In a recent episode of the O’Reilly Media Podcast, we spoke with George Miranda about the importance of service mesh technology in creating reliable distributed systems. As discussed in the new report The Service Mesh: Resilient Service-to-Service Communication for Cloud Applications, service mesh technology has emerged as a popular tool for companies looking to build cloud-native applications that are reliable and secure.
During the podcast, we discussed the problems a service mesh infrastructure solves and the service mesh features you’ll find most valuable. We also talked about how to choose the right service mesh for your organization, the challenges involved in getting it deployed to production, and the best ways for getting started with a service mesh.
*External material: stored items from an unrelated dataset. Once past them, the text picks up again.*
(** * SusOps tray application: command runner, state controller, validators

    A shallow embedding of the parts of [susops_tray.py] that run external
    commands, classify their exit codes, apply process states to the tray
    menu, resolve icons, read and write the configuration and validate
    ports, together with the properties stated about them.

    Conventions of the embedding:
    - a Python [str] is a list of Unicode code points ([pystr]);
    - a Python [int] is a [Z];
    - a Python call that may raise returns a [Res];
    - everything the interpreter and the operating system decide (child
      processes, the file system, the pixbuf library) is an oracle of the
      [Host] record, indexed by a clock that advances with every call. *)

From Stdlib Require Import ZArith NArith List String Ascii Bool Lia.
From stdpp Require Import base option list gmap.

Local Open Scope Z_scope.

(* ===================================================================== *)
(** * Python values *)
(* ===================================================================== *)

Module Py.

(** A [str]: the sequence of its code points. *)
Abbreviation pystr := (list N).

(** An ASCII literal of the source, as a [str]. *)
Definition u (s : string) : pystr := map N_of_ascii (list_ascii_of_string s).
Arguments u : simpl never.

(** ** Exceptions

    Every class listed derives from [Exception]; [str(exc)] is [exn_str].
    The text of an exception that the interpreter builds itself
    ([ValueError] of [int], [KeyError], [CalledProcessError]) is
    abbreviated; nothing below depends on it. *)
Inductive exn_class :=
| TimeoutExpired
| CalledProcessError
| FileNotFoundError
| PermissionError
| FileExistsError
| OSError
| ValueError
| KeyError
| GError
| OtherException.

Record exn := mk_exn { exn_cls : exn_class; exn_str : pystr }.

Inductive Res (A : Type) :=
| Ok (a : A)
| Raise (e : exn).
Arguments Ok {A} a.
Arguments Raise {A} e.

Definition is_ok {A} (r : Res A) : bool :=
  match r with Ok _ => true | Raise _ => false end.

Definition exn_class_eqb (a b : exn_class) : bool :=
  match a, b with
  | TimeoutExpired, TimeoutExpired | CalledProcessError, CalledProcessError
  | FileNotFoundError, FileNotFoundError | PermissionError, PermissionError
  | FileExistsError, FileExistsError | OSError, OSError
  | ValueError, ValueError | KeyError, KeyError | GError, GError
  | OtherException, OtherException => true
  | _, _ => false
  end.

(** ** [str] methods that do not depend on the character database *)

(** Truthiness of a [str]: the empty string is false. *)
Definition truthy (s : pystr) : bool :=
  match s with [] => false | _ :: _ => true end.

(** [a or b] on strings. *)
Definition str_or (a b : pystr) : pystr := if truthy a then a else b.

Definition str_eqb (a b : pystr) : bool := bool_decide (a = b).

(** [str.isspace] of one character: the code points CPython treats as
    whitespace in [strip] and [split]. *)
Definition isspace_cp (c : N) : bool :=
  ((9 <=? c) && (c <=? 13) || (28 <=? c) && (c <=? 32)
   || (c =? 133) || (c =? 160) || (c =? 5760)
   || (8192 <=? c) && (c <=? 8202)
   || (c =? 8232) || (c =? 8233) || (c =? 8239) || (c =? 8287)
   || (c =? 12288))%N.

Fixpoint lstrip (s : pystr) : pystr :=
  match s with
  | [] => []
  | c :: s' => if isspace_cp c then lstrip s' else s
  end.

Definition rstrip (s : pystr) : pystr := rev (lstrip (rev s)).

(** [s.strip()] *)
Definition strip (s : pystr) : pystr := rstrip (lstrip s).

(** [s.split()]: the maximal runs of non-whitespace characters. *)
Fixpoint split_aux (cur : pystr) (s : pystr) : list pystr :=
  match s with
  | [] => match cur with [] => [] | _ => [rev cur] end
  | c :: s' =>
      if isspace_cp c
      then match cur with [] => split_aux [] s' | _ => rev cur :: split_aux [] s' end
      else split_aux (c :: cur) s'
  end.

Definition split (s : pystr) : list pystr := split_aux [] s.

Fixpoint startswith (p s : pystr) : bool :=
  match p, s with
  | [], _ => true
  | _ :: _, [] => false
  | a :: p', b :: s' => (a =? b)%N && startswith p' s'
  end.

Definition endswith (p s : pystr) : bool := startswith (rev p) (rev s).

(** [needle in hay] *)
Fixpoint str_in (needle hay : pystr) : bool :=
  startswith needle hay ||
  match hay with
  | [] => false
  | _ :: hay' => str_in needle hay'
  end.

(** ** The character database

    [str.isdigit], [int], [str.lower] and [str.upper] are answered by the
    interpreter's Unicode tables, which are not part of the program.  They
    are a parameter, constrained by what the Unicode standard fixes: a
    character with a decimal value is a digit, and on ASCII the digits are
    exactly ['0'] to ['9'] with their usual values. *)
Record UnicodeDB := {
  todecimal : N -> option Z;
  isdigit_cp : N -> bool;
  lower : pystr -> pystr;
  upper : pystr -> pystr;
  todecimal_isdigit : forall c d, todecimal c = Some d -> isdigit_cp c = true;
  ascii_todecimal : forall c, (c < 128)%N ->
    todecimal c = if ((48 <=? c) && (c <=? 57))%N then Some (Z.of_N c - 48) else None;
  ascii_isdigit : forall c, (c < 128)%N ->
    isdigit_cp c = ((48 <=? c) && (c <=? 57))%N;
}.

Section WithDB.
Context (db : UnicodeDB).

(** [s.isdigit()]: at least one character, and all of them digits. *)
Definition isdigit (s : pystr) : bool :=
  truthy s && forallb (isdigit_cp db) s.

(** The digits of [s] read in base ten, most significant first, on top
    of the accumulator [acc]; [None] at a character without a decimal
    value. *)
Fixpoint int_digits (acc : Z) (s : pystr) : option Z :=
  match s with
  | [] => Some acc
  | c :: s' =>
      match todecimal db c with
      | Some d => int_digits (10 * acc + d) s'
      | None => None
      end
  end.

(** [sys.get_int_max_str_digits()] as the interpreter starts with it:
    [int] refuses a decimal literal with more digits, leading zeros
    included.  The program never changes the limit. *)
Definition int_max_str_digits : nat := 4300.

(** [int(s)] for a string that passed [isdigit] (no sign, no blank, no
    underscore): the base-ten value of a literal of decimal digits that
    is not longer than the limit, and [ValueError] otherwise. *)
Definition int_ (s : pystr) : Res Z :=
  match s with
  | [] => Raise (mk_exn ValueError (u "invalid literal for int() with base 10"))
  | _ =>
      match int_digits 0 s with
      | Some n =>
          if (int_max_str_digits <? length s)%nat
          then Raise (mk_exn ValueError
                        (u "Exceeds the limit (4300 digits) for integer string conversion"))
          else Ok n
      | None => Raise (mk_exn ValueError (u "invalid literal for int() with base 10"))
      end
  end.
End WithDB.
(** ** Every non-empty bin lies in an interval *)

(** The intervals do not depend on the fuel, so what holds of them with
    enough fuel holds whenever they are returned. *)
Lemma raw_intervals_Done_covers (a : list Z) (bin_edges : list Q)
  (spread fuel : nat) (cs : list Z) (ls rs : list Q) :
  nonneg a ->
  List.length bin_edges = S (List.length a) ->
  raw_intervals fuel (Np.Arr1 a) bin_edges spread = Done (cs, ls, rs) ->
  List.length cs = List.length ls /\
  List.length ls = List.length rs /\
  covers_upto a bin_edges (List.length a) ls rs.
Proof.
  intros Hnn Hlen Hrun.
  set (big := S (List.length a + Z.to_nat (Np.sum a))).
  destruct (raw_intervals_returns a bin_edges spread Hnn Hlen big)
    as (cs' & ls' & rs' & Hbig & Hres); [unfold big; lia|].
  assert (E : raw_intervals (fuel + big) (Np.Arr1 a) bin_edges spread
              = Done (cs, ls, rs)).
  { rewrite raw_intervals_more_fuel; [exact Hrun|]. rewrite Hrun. discriminate. }
  assert (E' : raw_intervals (big + fuel) (Np.Arr1 a) bin_edges spread
               = Done (cs', ls', rs')).
  { rewrite raw_intervals_more_fuel; [exact Hbig|]. rewrite Hbig. discriminate. }
  rewrite Nat.add_comm, E in E'. injection E' as <- <- <-. exact Hres.
Qed.

Lemma sum_ge_member (a : list Z) (x : Z) : nonneg a -> In x a -> x <= Np.sum a.
Proof.
  induction 1 as [|y a Hy Ha IH]; simpl; [contradiction|].
  pose proof (sum_nonneg a Ha). intros [->|Hin]; [lia|].
  specialize (IH Hin). lia.
Qed.

Lemma rows_Done_each t0 t1 w n (l : list pyobj) (m : list (list Z)) :
  BinnedSpikeTrain.rows t0 t1 w n l = Done m ->
  forall st, In (Neo st) l ->
    In (BinnedSpikeTrain.row t0 t1 w n (times st)) m.
Proof.
  revert m. induction l as [|o l IH]; intros m H st Hin; [contradiction|].
  simpl in H. destruct o as [st'|]; [|discriminate].
  destruct (BinnedSpikeTrain.rows t0 t1 w n l) as [rs| |]; try discriminate.
  simpl in H. injection H as <-.
  destruct Hin as [E|Hin].
  - injection E as ->. left. reflexivity.
  - right. apply (IH rs eq_refl). exact Hin.
Qed.

Lemma Qfloor_le_self_div (d w : Q) (n : nat) :
  (0 < w)%Q -> (n <= Z.to_nat (Qfloor (d / w)))%nat -> (n <> 0)%nat ->
  (inject_Z (Z.of_nat n) * w <= d)%Q.
Proof.
  intros Hw Hn Hn0.
  assert (H1 : (inject_Z (Z.of_nat n) <= d / w)%Q).
  { apply Qle_trans with (inject_Z (Qfloor (d / w))); [|apply Qfloor_le].
    rewrite <- Zle_Qle. lia. }
  apply Qle_trans with (d / w * w)%Q.
  - apply Qmult_le_compat_r; [exact H1|apply Qlt_le_weak; exact Hw].
  - apply Qle_lteq. right. field. intros E. rewrite E in Hw.
    exact (Qlt_irrefl 0 Hw).
Qed.

Lemma nth_map_seq {A : Type} (f : nat -> A) (n k : nat) (d : A) :
  (k < n)%nat -> nth k (map f (seq 0 n)) d = f k.
Proof.
  intros Hk. rewrite (nth_indep _ d (f O)) by (rewrite length_map, length_seq; exact Hk).
  rewrite map_nth, seq_nth by exact Hk. reflexivity.
Qed.

Lemma Qlt_nonzero (w : Q) : (0 < w)%Q -> ~ (w == 0)%Q.
Proof. intros Hw E. rewrite E in Hw. exact (Qlt_irrefl 0 Hw). Qed.

(** A spike at the left edge of bin [k] is counted in bin [k]. *)
Lemma in_bin_at_start (t0 t1 w x : Q) (k : nat) :
  (0 < w)%Q ->
  at_bin_start t0 w (Z.to_nat (Qfloor ((t1 - t0) / w))) x k ->
  BinnedSpikeTrain.in_bin t0 t1 w (Z.to_nat (Qfloor ((t1 - t0) / w))) k x = true.
Proof.
  intros Hw [Hk Hx]. unfold BinnedSpikeTrain.in_bin.
  assert (Hk0 : (0 <= inject_Z (Z.of_nat k) * w)%Q).
  { apply Qmult_le_0_compat; [|apply Qlt_le_weak; exact Hw].
    change 0%Q with (inject_Z 0). rewrite <- Zle_Qle. lia. }
  assert (H1 : Qle_bool t0 x = true).
  { apply Qle_bool_iff. rewrite Hx.
    rewrite <- (Qplus_0_r t0) at 1. apply Qplus_le_r. exact Hk0. }
  assert (H2 : Qle_bool x t1 = true).
  { apply Qle_bool_iff. rewrite Hx.
    pose proof (Qfloor_le_self_div (t1 - t0) w (S k) Hw ltac:(lia) ltac:(lia)) as H.
    apply Qle_trans with (t0 + inject_Z (Z.of_nat (S k)) * w)%Q.
    - apply Qplus_le_r. apply Qmult_le_compat_r; [|apply Qlt_le_weak; exact Hw].
      rewrite <- Zle_Qle. lia.
    - apply Qle_trans with (t0 + (t1 - t0))%Q.
      + apply Qplus_le_r. exact H.
      + apply Qle_lteq. right. ring. }
  assert (H3 : BinnedSpikeTrain.bin_index t0 w x = Z.of_nat k).
  { unfold BinnedSpikeTrain.bin_index.
    assert (E : ((x - t0) / w == inject_Z (Z.of_nat k))%Q).
    { rewrite Hx. field. apply Qlt_nonzero. exact Hw. }
    rewrite E. apply Qfloor_Z. }
  rewrite H1, H2, H3, Z.eqb_refl. simpl.
  apply Nat.ltb_lt. exact Hk.
Qed.

Lemma row_entry_positive (t0 t1 w : Q) (n k : nat) (ts : list Q) (x : Q) :
  (k < n)%nat -> In x ts ->
  BinnedSpikeTrain.in_bin t0 t1 w n k x = true ->
  0 < nth k (BinnedSpikeTrain.row t0 t1 w n ts) 0.
Proof.
  intros Hk Hin Hbin. unfold BinnedSpikeTrain.row.
  rewrite nth_map_seq by exact Hk.
  assert (H : In x (filter (BinnedSpikeTrain.in_bin t0 t1 w n k) ts)).
  { apply filter_In. split; assumption. }
  destruct (filter (BinnedSpikeTrain.in_bin t0 t1 w n k) ts);
    [contradiction|simpl; lia].
Qed.

Lemma init_Done_inv (spiketrains : list pyobj) (w : Q) (bst : BinnedSpikeTrain.t) :
  BinnedSpikeTrain.init spiketrains w = Done bst ->
  exists first rest m,
    spiketrains = Neo first :: rest /\
    (t_start first <= t_stop first)%Q /\
    BinnedSpikeTrain.rows (t_start first) (t_stop first) w
      (Z.to_nat (Qfloor ((t_stop first - t_start first) / w))) spiketrains
    = Done m /\
    bst = BinnedSpikeTrain.mk (t_start first) w
            (Z.to_nat (Qfloor ((t_stop first - t_start first) / w))) m.
Proof.
  unfold BinnedSpikeTrain.init.
  destruct spiketrains as [|[first|] rest]; try discriminate.
  cbn [get_t_start get_t_stop bind].
  destruct (Qlt_le_dec (t_stop first) (t_start first)) as [|Hle]; [discriminate|].
  destruct (BinnedSpikeTrain.rows _ _ _ _ _) as [m| |] eqn:E;
    cbn [bind]; try discriminate.
  intros H. injection H as <-.
  exists first, rest, m. repeat split; assumption.
Qed.

(** The bin of a spike at a left edge is not empty. *)
Lemma bincount_positive_at_spike (spiketrains : list pyobj) (w : Q)
  (bst : BinnedSpikeTrain.t) (st : SpikeTrain) (x : Q) (k : nat) :
  BinnedSpikeTrain.init spiketrains w = Done bst ->
  (0 < w)%Q ->
  In (Neo st) spiketrains -> In x (times st) ->
  at_bin_start (BinnedSpikeTrain.start bst) w (BinnedSpikeTrain.num_bins bst) x k ->
  0 < nth k (BinnedSpikeTrain.column_sums bst) 0.
Proof.
  intros Hinit Hw Hst Hx Hgrid.
  pose proof (column_sums_nonneg _ _ _ Hinit) as Hnn.
  destruct (init_Done_inv _ _ _ Hinit) as (first & rest & m & -> & Hle & Hrows & ->).
  cbn [BinnedSpikeTrain.start BinnedSpikeTrain.num_bins] in Hgrid.
  pose proof (in_bin_at_start _ _ _ _ _ Hw Hgrid) as Hbin.
  destruct Hgrid as [Hk _].
  unfold BinnedSpikeTrain.column_sums.
  cbn [BinnedSpikeTrain.matrix BinnedSpikeTrain.num_bins].
  rewrite nth_map_seq by exact Hk.
  pose proof (rows_Done_each _ _ _ _ _ _ Hrows st Hst) as Hrow.
  apply Z.lt_le_trans with
    (nth k (BinnedSpikeTrain.row (t_start first) (t_stop first) w
              (Z.to_nat (Qfloor ((t_stop first - t_start first) / w)))
              (times st)) 0).
  - apply row_entry_positive with (x := x); assumption.
  - apply sum_ge_member.
    + apply Forall_map.
      eapply Forall_impl; [|exact (rows_Done _ _ _ _ _ _ Hrows)].
      cbv beta. intros r [ts ->]. apply row_entry_nonneg.
    + apply in_map_iff. eexists. split; [reflexivity|exact Hrow].
Qed.

(** ** Every spike lies in an interval of the epoch *)

Lemma bin_edges_nth (bst : BinnedSpikeTrain.t) (l : nat) (q : Q) :
  nth_error (BinnedSpikeTrain.bin_edges bst) l = Some q ->
  q = (BinnedSpikeTrain.start bst
       + inject_Z (Z.of_nat l) * BinnedSpikeTrain.binsize bst)%Q.
Proof.
  unfold BinnedSpikeTrain.bin_edges. rewrite nth_error_map.
  destruct (nth_error (seq 0 (S (BinnedSpikeTrain.num_bins bst))) l) as [k|] eqn:E;
    [|discriminate].
  simpl. intros H. injection H as <-.
  pose proof (nth_error_nth _ _ O E) as Hk.
  assert (Hl : nth_error (seq 0 (S (BinnedSpikeTrain.num_bins bst))) l <> None)
    by congruence.
  apply nth_error_Some in Hl. rewrite length_seq in Hl.
  rewrite seq_nth in Hk by exact Hl. simpl in Hk. subst k. reflexivity.
Qed.

Lemma set_first_Done (a a' : list Q) (f : Q -> Q) :
  set_first a f = Done a' ->
  (forall x, (f x <= x)%Q) ->
  List.length a' = List.length a /\
  forall j x, nth_error a j = Some x ->
    exists x', nth_error a' j = Some x' /\ (x' <= x)%Q.
Proof.
  unfold set_first. destruct a as [|x0 r]; [discriminate|].
  intros H Hf. injection H as <-. split; [reflexivity|].
  intros [|j] x Hx; simpl in *.
  - injection Hx as <-. eexists. split; [reflexivity|apply Hf].
  - exists x. split; [exact Hx|apply Qle_refl].
Qed.

Lemma zip_with_nth_error {A B C : Type} (f : A -> B -> C) (a : list A)
  (b : list B) (j : nat) (x : A) (y : B) :
  nth_error a j = Some x -> nth_error b j = Some y ->
  nth_error (zip_with f a b) j = Some (f x y).
Proof.
  revert b j. induction a as [|x' a IH]; intros [|y' b] [|j] Hx Hy;
    simpl in *; try discriminate.
  - injection Hx as <-. injection Hy as <-. reflexivity.
  - apply IH; assumption.
Qed.

Lemma zip_with_length {A B C : Type} (f : A -> B -> C) (a : list A) (b : list B) :
  List.length a = List.length b ->
  List.length (zip_with f a b) = List.length a.
Proof.
  revert b. induction a as [|x a IH]; intros [|y b] H; simpl in *;
    try discriminate; [reflexivity|].
  rewrite IH; [reflexivity|lia].
Qed.
(** X15.  The handler hands the payload of [join-room] to [socket.join]
    unchecked.  When the payload is an array and the filter it is read as
    selects a waiting room, the joiner is put into every room that the array
    names by a string, the room named by the id of another socket included;
    no socket leaves a room; and a relay addressed to such a room reaches the
    joiner too from then on. *)
Theorem array_join_enters_every_listed_room (w : World) (sock : string)
    (keys : list JsValue) (selected : string -> bool) (r : ShareRoom) :
  mongoUp w = true ->
  castFilter (JArr keys) = Some selected ->
  List.find (open_matching selected) (collection w) = Some r ->
  exists w' out,
    step w (JoinRoom sock (JArr keys)) = Running w' out /\
    (forall t, JStr t ∈ keys -> sock ∈ members w' t) /\
    (forall t x, x ∈ members w t -> x ∈ members w' t) /\
    (forall t k sender body, JStr t ∈ keys -> t <> "" ->
       forwarded k sender body sock ∈
         deliveries_of (step w' (relay_event k sender
           (JObj [("targetSocketId", JStr t); (relay_field k, body)])))).
Proof.
  intros Hup Hc Hf. eexists _, _. split.
  { cbn. by apply (join_room_match castFilter w sock (JArr keys) selected r). }
  assert (Hin : forall t, JStr t ∈ keys ->
            sock ∈ members (set_collection
                     (update_first (matching selected) (push_receiver sock) (collection w))
                     (joined_all sock (JArr keys) w)) t).
  { intros t Ht. by apply (joined_all_enters sock keys (JStr t) (KStr t) w). }
  split; [exact Hin|]. split.
  { intros t x Hx. by apply (joined_all_keeps sock x (JArr keys) (KStr t) w). }
  intros t k sender body Ht Hne. rewrite step_relay.
  rewrite (relay_truthy _ _ _ _ (JStr t) body).
  - cbn [deliveries_of]. apply list_elem_of_fmap. exists sock. split; [done|].
    by apply Hin.
  - done.
  - by destruct k.
  - cbn. by destruct (String.eqb_spec t "").
Qed.

End ArrayJoin.

(** X11.  The start of the process: the HTTP server listens only after
    [mongoose.connect] has succeeded, on [PORT] or on 3000 when [PORT] is not
    set or empty.  When [MONGODB_URI] is not set or empty the process exits
    with code 1 without trying to connect; when the connection fails it exits
    with code 1; no other exit code is used. *)
Theorem server_listens_only_with_database (env : Env) (connects : string -> bool) :
  (forall on, HttpListen on ∈ main env connects <->
     on = port env /\
     exists uri, MONGODB_URI env = Some uri /\ uri <> "" /\ connects uri = true) /\
  (forall uri, MongooseConnect uri ∈ main env connects <->
     MONGODB_URI env = Some uri /\ uri <> "") /\
  (forall code, ProcessExit code ∈ main env connects <->
     code = 1%Z /\ ~ exists on, HttpListen on ∈ main env connects) /\
  (port env = inr 3000%Z <-> PORT env = None \/ PORT env = Some "").
Proof.
  assert (Hport : port env = inr 3000%Z <-> PORT env = None \/ PORT env = Some "").
  { unfold port. destruct (PORT env) as [[|c p]|]; cbn; naive_solver. }
  split; [|split; [|split; [|exact Hport]]].
  all: unfold main, connectDB; destruct (MONGODB_URI env) as [uri|] eqn:Hu;
    [destruct uri as [|c uri]; cbn [nonempty String.eqb negb];
       [|destruct (connects (String c uri)) eqn:Hc]|]; cbn [fst snd app].
  all: intros x; try (clear Hport; set_solver).
  split; [clear Hport; set_solver|].
  intros (_ & u & [= <-] & _ & Hcu). congruence.
Qed.

(** ** The further properties at concrete states *)

Lemma reached_shared_world :
  reached castString_typed castNumber_typed castElement_typed castFilter_typed counting_pool shared_events = shared_world.
Proof. vm_compute. reflexivity. Qed.

(** X2 at [shared_world]: [C] can join the room of [A]. *)
Lemma shared_room_is_joinable :
  shared_room ∈ collection (reached castString_typed castNumber_typed castElement_typed castFilter_typed counting_pool shared_events) /\
  isWaiting shared_room = true /\
  exists w' others,
    typed_step (reached castString_typed castNumber_typed castElement_typed castFilter_typed counting_pool shared_events)
      (JoinRoom "C" (JStr (shareId shared_room))) =
    Running w' (join_success "C" shared_room others :: (new_peer_joined "C" <$> others)).
Proof.
  assert (Hin : shared_room ∈ collection
            (reached castString_typed castNumber_typed castElement_typed castFilter_typed counting_pool shared_events)).
  { rewrite reached_shared_world, shared_world_collection. apply list_elem_of_here. }
  split; [exact Hin|].
  apply (existing_rooms_stay_joinable castString_typed castNumber_typed castElement_typed castFilter_typed counting_pool
           shared_events shared_room "C" Hin).
Defined.

(** X3 at [shared_world]: after the join of [C] the room is still the room
    of [A]. *)
Lemma join_keeps_the_room_of_its_sender :
  push_receiver "C" shared_room
    ∈ collection (world_of (typed_step shared_world (JoinRoom "C" (JStr "useand")))) /\
  exists d, d ∈ collection shared_world /\ same_room d (push_receiver "C" shared_room).
Proof.
  assert (Hin : push_receiver "C" shared_room
                  ∈ collection (world_of (typed_step shared_world (JoinRoom "C" (JStr "useand"))))).
  { assert (Hc : collection (world_of (typed_step shared_world (JoinRoom "C" (JStr "useand"))))
                 = [push_receiver "C" shared_room]) by (vm_compute; reflexivity).
    rewrite Hc. apply list_elem_of_here. }
  split; [exact Hin|].
  destruct (event_changes_receivers_only castString_typed castNumber_typed castElement_typed castFilter_typed shared_world
              (JoinRoom "C" (JStr "useand")) (push_receiver "C" shared_room) Hin)
    as [(d & Hd & Hsame & _)|(? & ? & ? & He & _)]; [|discriminate He].
  by exists d.
Defined.

(** X4 at [shared_world]: [C] joins the room of [A] and [B]. *)
Lemma join_of_C_at_shared_world :
  mongoUp shared_world = true /\ wf shared_world /\
  List.find (open_room "useand") (collection shared_world) = Some shared_room /\
  exists w',
    typed_step shared_world (JoinRoom "C" (JStr "useand")) =
    Running w' [join_success "C" shared_room ["A"; "B"];
                new_peer_joined "C" "A"; new_peer_joined "C" "B"].
Proof.
  assert (Hf : List.find (open_room "useand") (collection shared_world) = Some shared_room)
    by (rewrite shared_world_collection; reflexivity).
  split; [apply shared_world_up|]. split; [apply shared_world_wf|]. split; [exact Hf|].
  destruct (join_tells_joiner_and_peers castString_typed castNumber_typed castElement_typed castFilter_typed shared_world
              "C" "useand" shared_room shared_world_up shared_world_wf Hf)
    as (w' & Hstep & _).
  exists w'. rewrite Hstep. vm_compute. reflexivity.
Defined.

(** X5 at [shared_world]: [C] joins and leaves. *)
Lemma join_then_disconnect_of_C :
  mongoUp shared_world = true /\ wf shared_world /\
  List.find (open_room "useand") (collection shared_world) = Some shared_room /\
  List.find (sent_by "C") (collection shared_world) = None /\
  (forall d, d ∈ collection shared_world -> "C" ∉ receiverSocketIds d) /\
  exists w1 out1 w2 out2,
    typed_step shared_world (JoinRoom "C" (JStr "useand")) = Running w1 out1 /\
    typed_step w1 (Disconnect "C") = Running w2 out2 /\
    collection w2 = [shared_room].
Proof.
  assert (Hf : List.find (open_room "useand") (collection shared_world) = Some shared_room)
    by (rewrite shared_world_collection; reflexivity).
  assert (Hs : List.find (sent_by "C") (collection shared_world) = None)
    by (rewrite shared_world_collection; reflexivity).
  assert (Hno : forall d, d ∈ collection shared_world -> "C" ∉ receiverSocketIds d).
  { rewrite shared_world_collection. intros d ->%list_elem_of_singleton. compute_done. }
  split; [apply shared_world_up|]. split; [apply shared_world_wf|]. split; [exact Hf|].
  split; [exact Hs|]. split; [exact Hno|].
  destruct (join_then_disconnect_restores_collection castString_typed castNumber_typed castElement_typed castFilter_typed
              shared_world "C" "useand" shared_room shared_world_up shared_world_wf Hf Hs Hno)
    as (w1 & out1 & w2 & out2 & H1 & H2 & Hc & _).
  exists w1, out1, w2, out2. split; [exact H1|]. split; [exact H2|].
  rewrite Hc. apply shared_world_collection.
Defined.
Here are some highlights from the conversation:
The rise of containers
The rise of containers has made it easy to adopt patterns that were once relegated only to the ultra-large web-scale giants of the world. There are all sorts of benefits to that modular cloud-native-driven approach. I'm not going to rehash those here, but what I see is that, oftentimes, organizations adopt these new patterns without a whole lot of forethought to how it's going to impact their applications and production. We see the benefits, but we don't always realize some of the rub that's behind them.
The fallacies of distributed computing
It turns out that your network is unreliable, it turns out that latency is not zero, transport cost is not zero, bandwidth is finite, and so on. All of those limitations need to be accounted for. But what we're seeing now is that in applications that are shifting to this microservice world, typically, those applications have never had to account for this kind of distributed nature in the past. A service mesh gives you ways to easily solve those problems without needing to change your applications.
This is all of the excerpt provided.